« Etat des lieux sur la situation socio-politique en R.D. Congo. Quel rôle pour la Société Civile Congolaise pendant la Transition? »
Le réseau Forum des Cadres Scientifiques pour le Développement, FORCAS en sigle, a tenu du 11 au 12 décembre 2003, un Colloque dans l’enceinte de l’Université de Kinshasa ( Faculté des Sciences, Amphithéâtre B1 ) sur le thème « Etat des lieux sur la situation socio-politique en République Démocratique du Congo.

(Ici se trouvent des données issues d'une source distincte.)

(** * The MaxMind country database writer ([plugin/maxmind/country_mmdb_out.go])

    A shallow embedding of the output converter [maxmindMMDBOut]: label
    selection ([filterAndSortList]), writer construction ([createWriter]),
    insertion of one entry ([addEntryToWriter]) and the two output loops
    ([outputSingleFile], [outputOneFilePerList]) behind [Output].

    Go strings are byte strings ([string]); Go slices are lists; the
    [map[string]bool] used for exclusion is a [gmap string bool]; the file
    system and the log are threaded explicitly through a [World]. *)

From Stdlib Require Import ZArith Lia Ascii String.
From stdpp Require Import base strings list gmap sorting.


(** ** Errors and results *)

(** A Go [error] value: either an error produced by a collaborator, or an
    error wrapped by [fmt.Errorf(prefix ... %w)]. *)
Inductive error : Type :=
| Err (msg : string)
| Errorf (prefix : string) (wrapped : error).

Inductive result (A : Type) : Type :=
| Ok (a : A)
| Fail (e : error).
Arguments Ok {A} a.
Arguments Fail {A} e.

(** [if err != nil { return err }] after each fallible call is the bind of
    the error monad; the notation [x ← r; k] is stdpp's. *)
#[global] Instance result_bind : MBind result := fun A B k r =>
  match r with
  | Ok a => k a
  | Fail e => Fail e
  end.

(** ** Addresses, prefixes and prefix sets ([net/netip], [netipx]) *)

(** A [netip.Addr]: the address family and the address as a big-endian
    number of 32, respectively 128, bits. *)
Inductive Addr : Type :=
| IPv4Addr (a : Z)
| IPv6Addr (a : Z).

(** A [netip.Prefix]: an address and a mask length. *)
Record Prefix : Type := MkPrefix { pAddr : Addr; pBits : nat }.

Definition Is4 (p : Prefix) : bool :=
  match pAddr p with IPv4Addr _ => true | IPv6Addr _ => false end.

Definition Is6 (p : Prefix) : bool :=
  match pAddr p with IPv4Addr _ => false | IPv6Addr _ => true end.

(** A [netipx.IPSet], seen through its only use, [Prefixes()]. *)
Record IPSet : Type := MkIPSet { Prefixes : list Prefix }.

(** ** The Prefix Source ([lib.Entry], [lib.Container]) *)

(** Modelled from the spec: [lib.Entry] is declared in package [lib], which is
    not part of the sources at hand.  An entry has a name and two accessors,
    one per address family, each of which returns a prefix set or an error. *)
Record Entry : Type := MkEntry {
  GetName : string;
  GetIPv4Set : result IPSet;
  GetIPv6Set : result IPSet
}.

(** Modelled from the spec: [lib.Container] is an interface of package [lib].
    [GetEntry] looks a label up ("not found" is [None]); [Loop] enumerates
    the entries, in an order the interface does not fix. *)
Record Container : Type := MkContainer {
  GetEntry : string -> option Entry;
  Loop : list Entry
}.

(** Modelled from the spec: the two named values of [lib.IPType]. *)
Definition lib_IPv4 : string := "ipv4".
Definition lib_IPv6 : string := "ipv6".

(** ** Configuration *)

(** The receiver of every method below.  [Type] is spelled [Type_];
    [lib.Action] and [lib.IPType] are string types. *)
Record maxmindMMDBOut : Type := MkOut {
  Type_ : string;
  Action : string;
  Description : string;
  OutputName : string;
  OutputDir : string;
  Want : list string;
  Exclude : list string;
  OneFilePerList : bool;
  OnlyIPType : string
}.

(** ** Sorting

    [slices.Sort] on [[]string] orders by Go's [<] on strings, which compares
    byte by byte; [String.le] is that order.  The sorted permutation of a
    list of strings is unique, so any sorting function stands for it. *)
Definition slices_Sort (l : list string) : list string := merge_sort String.le l.

(** Reading a Go [map[string]bool]: a missing key reads as [false]. *)
Definition mapGet (mp : gmap string bool) (k : string) : bool :=
  default false (mp !! k).

(** ** Go's string functions on ASCII text

    Labels are ISO country codes.  On a string made of ASCII bytes only,
    [strings.ToUpper], [strings.ToLower] and [strings.TrimSpace] do what the
    three functions below do; these are the instances at which the general
    statements are evaluated. *)

Definition ascii_upper (c : ascii) : ascii :=
  let n := nat_of_ascii c in
  if (97 <=? n)%nat && (n <=? 122)%nat then ascii_of_nat (n - 32) else c.

Definition ascii_lower (c : ascii) : ascii :=
  let n := nat_of_ascii c in
  if (65 <=? n)%nat && (n <=? 90)%nat then ascii_of_nat (n + 32) else c.

(** Tab, line feed, vertical tab, form feed, carriage return and space. *)
Definition ascii_isSpace (c : ascii) : bool :=
  let n := nat_of_ascii c in
  ((9 <=? n)%nat && (n <=? 13)%nat) || (n =? 32)%nat.

Fixpoint string_map (f : ascii -> ascii) (s : string) : string :=
  match s with
  | EmptyString => EmptyString
  | String c s' => String (f c) (string_map f s')
  end.

Fixpoint trimLeft (s : string) : string :=
  match s with
  | EmptyString => EmptyString
  | String c s' => if ascii_isSpace c then trimLeft s' else s
  end.

Definition ascii_ToUpper (s : string) : string := string_map ascii_upper s.
Definition ascii_ToLower (s : string) : string := string_map ascii_lower s.
Definition ascii_TrimSpace (s : string) : string :=
  String.rev (trimLeft (String.rev (trimLeft s))).

(** [filepath.Join] on a clean directory and a plain file name. *)
Definition slash_Join (dir file : string) : string := dir +:+ "/" +:+ file.

(** ** The database writer ([github.com/maxmind/mmdbwriter]) *)

(** [mmdbtype.DataType], restricted to the two constructors the plugin
    builds: strings and maps.  A map literal is kept as its list of
    key/value pairs. *)
#[warnings="-register-all"]
Inductive DataType : Type :=
| mmdbtype_String (s : string)
| mmdbtype_Map (kv : list (string * DataType)).

Module mmdbwriter.
Local Open Scope Z_scope.

Record Options : Type := MkOptions {
  DatabaseType : string;
  Description : list (string * string);
  IPVersion : Z;
  RecordSize : Z;
  IncludeReservedNetworks : bool
}.

(** Modelled from the spec: the trie node of section 3 (TrieNode): empty
    (no coverage), a leaf referencing a record, or an internal node with a
    left (bit 0) and a right (bit 1) child. *)
Inductive node : Type :=
| Empty
| Leaf (r : DataType)
| Node (l r : node).

Record Tree : Type := MkTree { opts : Options; root : node }.

(** The children seen when descending through a node: an empty node has
    empty children, a leaf is split into two leaves of the same record. *)
Definition children (n : node) : node * node :=
  match n with
  | Empty => (Empty, Empty)
  | Leaf r => (Leaf r, Leaf r)
  | Node l r => (l, r)
  end.

(** Modelled from the spec: insertion of section 4.3.  The walk follows the
    prefix's bits from the most significant one, creating internal nodes
    and splitting leaves on the way; where the prefix ends, the whole
    subtree is replaced by one leaf. *)
Fixpoint insert_bits (bits : list bool) (v : DataType) (n : node) : node :=
  match bits with
  | [] => Leaf v
  | b :: bits' =>
      let '(l, r) := children n in
      if b then Node l (insert_bits bits' v r)
      else Node (insert_bits bits' v l) r
  end.

(** Modelled from the spec: lookup walks the address bits down to a leaf;
    an empty node is "no match". *)
Fixpoint lookup_bits (bits : list bool) (n : node) : option DataType :=
  match n with
  | Empty => None
  | Leaf r => Some r
  | Node l r =>
      match bits with
      | [] => None
      | b :: bits' => lookup_bits bits' (if b then r else l)
      end
  end.

(** The [w] bits of the number [a], most significant first. *)
Definition addr_bits (w : nat) (a : Z) : list bool :=
  (fun i => Z.testbit a (Z.of_nat (w - 1 - i)%nat)) <$> seq 0 w.

(** Modelled from the spec: the bit path of an address in a tree of the
    given IP version.  An IPv4 tree is 32 bits deep and holds no IPv6
    address; an IPv6 tree is 128 bits deep and holds the IPv4 addresses in
    the subtree under 96 zero bits. *)
Definition addr_path (ipVersion : Z) (a : Addr) : result (list bool) :=
  match a with
  | IPv4Addr a =>
      if decide (ipVersion = 4) then Ok (addr_bits 32 a)
      else Ok (replicate 96%nat false ++ addr_bits 32 a)
  | IPv6Addr a =>
      if decide (ipVersion = 4)
      then Fail (Err "cannot insert an IPv6 network into an IPv4 tree")
      else Ok (addr_bits 128 a)
  end.

Definition addr_width (a : Addr) : nat :=
  match a with IPv4Addr _ => 32%nat | IPv6Addr _ => 128%nat end.

(** The bit path of a network: the address path cut after the mask. *)
Definition network_path (ipVersion : Z) (p : Prefix) : result (list bool) :=
  if decide (pBits p <= addr_width (pAddr p))%nat then
    path ← addr_path ipVersion (pAddr p);
    Ok (take (length path - (addr_width (pAddr p) - pBits p))%nat path)
  else Fail (Err "invalid prefix length").

(** Modelled from the spec: [mmdbwriter.New] accepts IP version 4 or 6 and
    one of the record sizes of the format, and starts from an empty trie. *)
Definition New (o : Options) : result Tree :=
  if bool_decide (IPVersion o = 4 \/ IPVersion o = 6)
     && bool_decide (RecordSize o = 24 \/ RecordSize o = 28 \/ RecordSize o = 32)
  then Ok (MkTree o Empty)
  else Fail (Err "unsupported writer options").

(** Modelled from the spec: [Tree.Insert].  A network that the tree's
    address width cannot hold is an error. *)
Definition Insert (network : Prefix) (value : DataType) (t : Tree) : result Tree :=
  path ← network_path (IPVersion (opts t)) network;
  Ok (MkTree (opts t) (insert_bits path value (root t))).

(** Modelled from the spec: the record an address resolves to. *)
Definition Lookup (t : Tree) (a : Addr) : option DataType :=
  match addr_path (IPVersion (opts t)) a with
  | Ok path => lookup_bits path (root t)
  | Fail _ => None
  end.

End mmdbwriter.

Quel rôle pour la Société Civile Congolaise pendant la Transition ? »
Ce colloque a réunit environ 100 participants, représentant essentiellement les 10 Facultés qui constituent l’Université de Kinshasa et quelques invités appartenant à d'autres organisations de masses.
A l’issue de leurs réflexions, les participants ont fait une déclaration dont les grandes lignes sont reprises comme suit :
Nous, membres de la communauté universitaire constituant le réseau Forum des Cadres Scientifiques pour le Développement, FORCAS en sigle;
Mus parmi l’idéal commun de faire aboutir les aspirations légitimes du peuple congolais à un régime politique et économique cohérent et conséquent, ainsi qu’à des Institutions véritablement démocratiques;
Ayant mené des consultations en vue d’analyser la situation politique actuelle en R.D.C. à la lumière des résolutions pertinentes issues du D.I.C. tenu à Sun City en Afrique du Sud, du 25 février au 19 avril 2002 et dont les instruments juridiques de référence sont:
1. L’Accord global et inclusif ;
2. La Constitution de la Transition ;
3. La Déclaration universelle des droits de l’homme.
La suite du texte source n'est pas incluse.